Secondary Currents and Turbulent Motions in Open-channel Flows over Streamwise Ridges

Streamwise ridges on the bed of open channels are capable of generating time-averaged counter rotating vortices, known in hydraulics as secondary currents (e.g., Nezu and Nakagawa, 1993). These flow features represent a distinct mechanism of momentum delivery to the bed and may also interfere with momentum exchange due to turbulence. The effects of streamwise ridges on flow dynamics remain poorly understood. Preliminary friction factor measurements carried out by the authors suggest that the streamwise ridges may lead to either increase or decrease of hydraulic resistance depending on their spanwise spacing. The aim of this work is to study the effects of streamwise ridges in open-channel flow, with particular focus on secondary currents and their effects on the turbulence structure.

Long-duration (2 hours) high-resolution particle image velocimetry (PIV) measurements were carried out for a range of ridge spacings between 0.4 and 4.0 flow depths; these were supplemented with PIV measurements in the absence of ridges to provide a reference case for comparison. The long measurement time was required to fully resolve spectral wavelengths characterising the largest turbulent scales in the flow, including very large scale motions (long meandering regions of uniform momentum, e.g., Cameron et al., 2017).

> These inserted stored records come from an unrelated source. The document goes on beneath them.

(* ===== verification/GroupSync.v ===== *)
(** * Memberships from groups at sign-in

    services/groupsync/groupsync.go, for single sign-on, and the reconciliation of services/directory/service.go, for LDAP. Both
    range over Go maps: [order] is the order a range takes, some permutation of the keys. Group names are ASCII. *)
From S2P Require Import Prelude GoStrings Roles Accounts.
#[local] Open Scope Z_scope.
#[local] Open Scope list_scope.

Definition with_role (role : string) (u : user) : user :=
  User (u_id u) (u_name u) (u_username u) (u_email u) (u_password u) role (u_active u) (u_suspended_at u) (u_suspended_reason u)
       (u_suspended_until u) (u_auth_source u) (u_kind u) (u_org u) (u_workspace_limit u) (u_membership_limit u) (u_can_create u) (u_signup u).

(** [normalize]: the trimmed, lower-case group names *)
Definition normalize (groups : list string) : list string :=
  List.filter (fun g => negb (String.eqb g "")) ((fun g => to_lower (trim_space g)) <$> groups).
Definition normalized (g : string) : string := to_lower (trim_space g).

(** [want]: the highest role asked for a workspace *)
Definition want (desired : gmap N string) (ws : N) (role : string) : gmap N string :=
  match desired !! ws with
  | Some cur => if rank cur <? rank role then <[ws := role]> desired else desired
  | None => <[ws := role]> desired
  end.

(** ** Single sign-on *)

(** [Rule] and [Input]; the user is the row the sign-in read. *)
Record rule := Rule { ru_group : string; ru_admin : bool; ru_workspace : option N; ru_role : string }.
Record input := Input { in_user : option user; in_manager : string; in_groups : list string; in_rules : list rule; in_prefix : string }.

(** [parseStructured] *)
Definition parse_structured (prefix group : string) : option (string * string) :=
  match split ":" (trim_space group) with
  | [p; w; r] =>
      if negb (equal_fold p prefix) || String.eqb w "" then None
      else let role := to_lower r in if rank role =? 0 then None else Some (to_lower w, role)
  | _ => None
  end.

Section Sync.
Context (can_own : option (N -> M unit)) (order : list N -> list N).

Definition each (f : N -> M unit) : list N -> M unit := fix go l :=
  match l with [] => mret tt | x :: l => _ ← f x; go l end.

Definition last_owner (ws : N) : M bool :=
  n ← attempt (count_owners ws);
  mret (match n with Some n => n <=? 1 | None => true end).

(** What the sync may give: an owner's role becomes an admin's for one who may not own another workspace. *)
Definition granted_role (u ws : N) (m : option member) (role : string) : M string :=
  let owns := match m with Some m => String.eqb (m_role m) role_owner | None => false end in
  if String.eqb role role_owner && negb owns then
    match can_own with
    | None => mret role
    | Some check =>
        r ← attempt (check u);
        match r with
        | Some _ => mret role
        | None => _ ← tell (HookAudit u "sso.group_sync.owner_downgraded" ws); mret role_admin
        end
    end
  else mret role.

(** [grant] *)
Definition grant (manager : string) (governed : gset N) (desired : gmap N string) (u ws : N) : M unit :=
  let gov := bool_decide (ws ∈ governed) in
  m ← attempt (find_member ws u);
  let ours := match m with Some m => String.eqb (m_managed m) manager | None => true end in
  if negb (ours || gov) then mret tt
  else
    role ← granted_role u ws m (default "" (desired !! ws));
    let keep := match m with
                | Some _ => if negb ours && gov then _ ← attempt (set_managed_by ws u manager); mret tt else mret tt
                | None => mret tt
                end in
    match m with
    | None =>
        r ← attempt (add_member ws u (Member role None manager));
        match r with Some _ => tell (HookAudit u "sso.group_sync.member_add" ws) | None => mret tt end
    | Some row =>
        if String.eqb (m_role row) role then keep
        else
          (if String.eqb (m_role row) role_owner then last_owner ws else mret false) ≫= fun last : bool =>
          if last then mret tt
          else
            r ← attempt (repo_update_role ws u role);
            match r with
            | None => mret tt
            | Some _ => _ ← tell (HookAudit u "sso.group_sync.member_role" ws); keep
            end
    end.

(** [revoke] *)
Definition revoke (u ws : N) : M unit :=
  m ← attempt (find_member ws u);
  match m with
  | None => mret tt
  | Some m =>
      (if String.eqb (m_role m) role_owner then last_owner ws else mret false) ≫= fun last : bool =>
      if last then mret tt
      else
        r ← attempt (repo_remove_member ws u);
        match r with Some _ => tell (HookAudit u "sso.group_sync.member_remove" ws) | None => mret tt end
  end.

(** [reconcileAdmin]: the last platform admin keeps the role. *)
Definition reconcile_admin (audited : bool) (u : user) (wanted : bool) : M unit :=
  let save (role : string) : M unit :=
    r ← attempt (update_user (with_role role u));
    match r with
    | Some _ => if audited then tell (HookAudit (u_id u) "sso.group_sync.platform_role" 0) else mret tt
    | None => mret tt
    end in
  let admin := String.eqb (u_role u) system_admin in
  if wanted && negb admin then save system_admin
  else if negb wanted && admin then
    n ← attempt (count_by_role system_admin);
    match n with Some n => if n <=? 1 then mret tt else save system_user | None => mret tt end
  else mret tt.

(** What the explicit rules ask: admin governed, admin asked, workspaces governed, roles desired *)
Record asked := Asked { a_managed : bool; a_admin : bool; a_governed : gset N; a_desired : gmap N string }.
Definition ask (groups : list string) (a : asked) (r : rule) : asked :=
  let managed := a_managed a || ru_admin r in
  let governed := match ru_workspace r with Some ws => {[ws]} ∪ a_governed a | None => a_governed a end in
  if negb (bool_decide (normalized (ru_group r) ∈ groups)) then Asked managed (a_admin a) governed (a_desired a)
  else
    Asked managed (a_admin a || ru_admin r) governed
      (match ru_workspace r with
       | Some ws => if 0 <? rank (ru_role r) then want (a_desired a) ws (ru_role r) else a_desired a
       | None => a_desired a
       end).
Definition asked_by (i : input) : asked :=
  foldl (ask (normalize (in_groups i))) (Asked false false ∅ ∅) (in_rules i).
(** The structured groups; the system workspace is not theirs to give. *)
Fixpoint structured (prefix : string) (groups : list string) (desired : gmap N string) : M (gmap N string) :=
  match groups with
  | [] => mret desired
  | g :: groups =>
      match parse_structured prefix g with
      | None => structured prefix groups desired
      | Some (name, role) =>
          ws ← attempt (find_space_by_name name);
          structured prefix groups
            (match ws with
             | Some (id, s) => if sp_system s then desired else want desired id role
             | None => desired
             end)
      end
  end.

(** [Reconcile] *)
Definition reconcile (i : input) : M unit :=
  match in_user i with
  | None => mret tt
  | Some u =>
      if String.eqb (in_manager i) "" then mret tt
      else
        let a := asked_by i in
        desired ← (if String.eqb (in_prefix i) "" then mret (a_desired a) else structured (in_prefix i) (in_groups i) (a_desired a));
        _ ← (if a_managed a then reconcile_admin true u (a_admin a) else mret tt);
        _ ← each (grant (in_manager i) (a_governed a) desired (u_id u)) (order (map_to_list desired).*1);
        managed ← attempt (list_managed_by (u_id u) (in_manager i));
        let stale : gset N := filter (fun ws => desired !! ws = None) (list_to_set (default [] managed) ∪ a_governed a) in
        each (revoke (u_id u)) (order (elements stale))
  end.

(** ** LDAP: services/directory/service.go *)

Record mapping := Mapping { mp_group : string; mp_admin : bool; mp_workspace : option N; mp_role : string }.
Definition source_ldap : string := "ldap".

(** [cnOf] *)
Definition cn_of (dn : string) : string :=
  let first := (cut "," dn).1.1 in
  match cut "=" first with
  | (_, v, true) => trim_space v
  | _ => trim_space first
  end.
(** [groupMatches] *)
Definition group_matches (groups : list string) (g : string) : bool :=
  let g := normalized g in
  if String.eqb g "" then false
  else bool_decide (g ∈ groups) || (negb (contains "=" g) && existsb (fun dn => String.eqb (cn_of dn) g) groups).

Definition map_step (groups : list string) (a : asked) (m : mapping) : asked :=
  let managed := a_managed a || mp_admin m in
  let governed := match mp_workspace m with Some ws => {[ws]} ∪ a_governed a | None => a_governed a end in
  if negb (group_matches groups (mp_group m)) then Asked managed (a_admin a) governed (a_desired a)
  else
    Asked managed (a_admin a || mp_admin m) governed
      (match mp_workspace m with
       | Some ws => if role_valid (mp_role m) then want (a_desired a) ws (mp_role m) else a_desired a
       | None => a_desired a
       end).

(** The loop over the governed workspaces *)
Definition align (desired : gmap N string) (u ws : N) : M unit :=
  m ← attempt (find_member ws u);
  match desired !! ws, m with
  | Some role, None => _ ← attempt (add_member ws u (Member role None "")); mret tt
  | Some role, Some m => if String.eqb (m_role m) role then mret tt else _ ← attempt (repo_update_role ws u role); mret tt
  | None, Some _ => _ ← attempt (repo_remove_member ws u); mret tt
  | None, None => mret tt
  end.
(** [reconcileAdmin] of the directory: a count that fails reads 0. *)
Definition directory_admin (u : user) (wanted : bool) : M unit := reconcile_admin false u wanted.
(** [reconcile]; [config] is the provider's mappings, as the directory's row has them. *)
Definition directory_reconcile (u : user) (groups : list string) (config : M (list mapping)) : M unit :=
  if negb (String.eqb (u_auth_source u) source_ldap) then mret tt
  else
    maps ← config;
    match maps with
    | [] => mret tt
    | _ =>
        let a := foldl (map_step (normalize groups)) (Asked false false ∅ ∅) maps in
        _ ← (if a_managed a then directory_admin u (a_admin a) else mret tt);
        each (align (a_desired a) (u_id u)) (order (elements (a_governed a)))
    end.
End Sync.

The data revealed that streamwise ridges generate secondary currents that scale proportionally to the ridge spacing, with upflows above the ridges and downflows in the inter-ridge gaps (see Figure below). For all studied ridge spacings, the ridges were found to supress the very-large-scale motions which were detected in the reference case without ridges. A previously unknown “secondary current instability” length scale, caused by the low amplitude transverse meandering of the secondary currents, is identified and assessed. The study presents evidence of the effects that secondary currents have on the mean flow, turbulence structure, and overall momentum delivery to the bed. As a result, streamwise ridges modify hydraulic resistance (as preliminary friction factor measurements carried out by the authors show) by generating secondary currents scaled with the ridge spacing.

Figure: Contour maps of time-averaged streamwise velocity u (overbar denotes averaging in time) normalised by bulk flow velocity U. Vectors represent time-averaged velocities in the transverse (y) and vertical (z) directions, while s is spanwise spacing of the ridges.

References

Cameron, S. M., Nikora, V. I., Stewart, M. T. (2017). “Very-large-scale motions in rough-bed open-channel flow.” J. Fluid Mech., 814, 416-429.

Nezu, I., and Nakagawa, H. (1993). Turbulence in open-channel flows, Balkema, Rotterdam, Netherlands.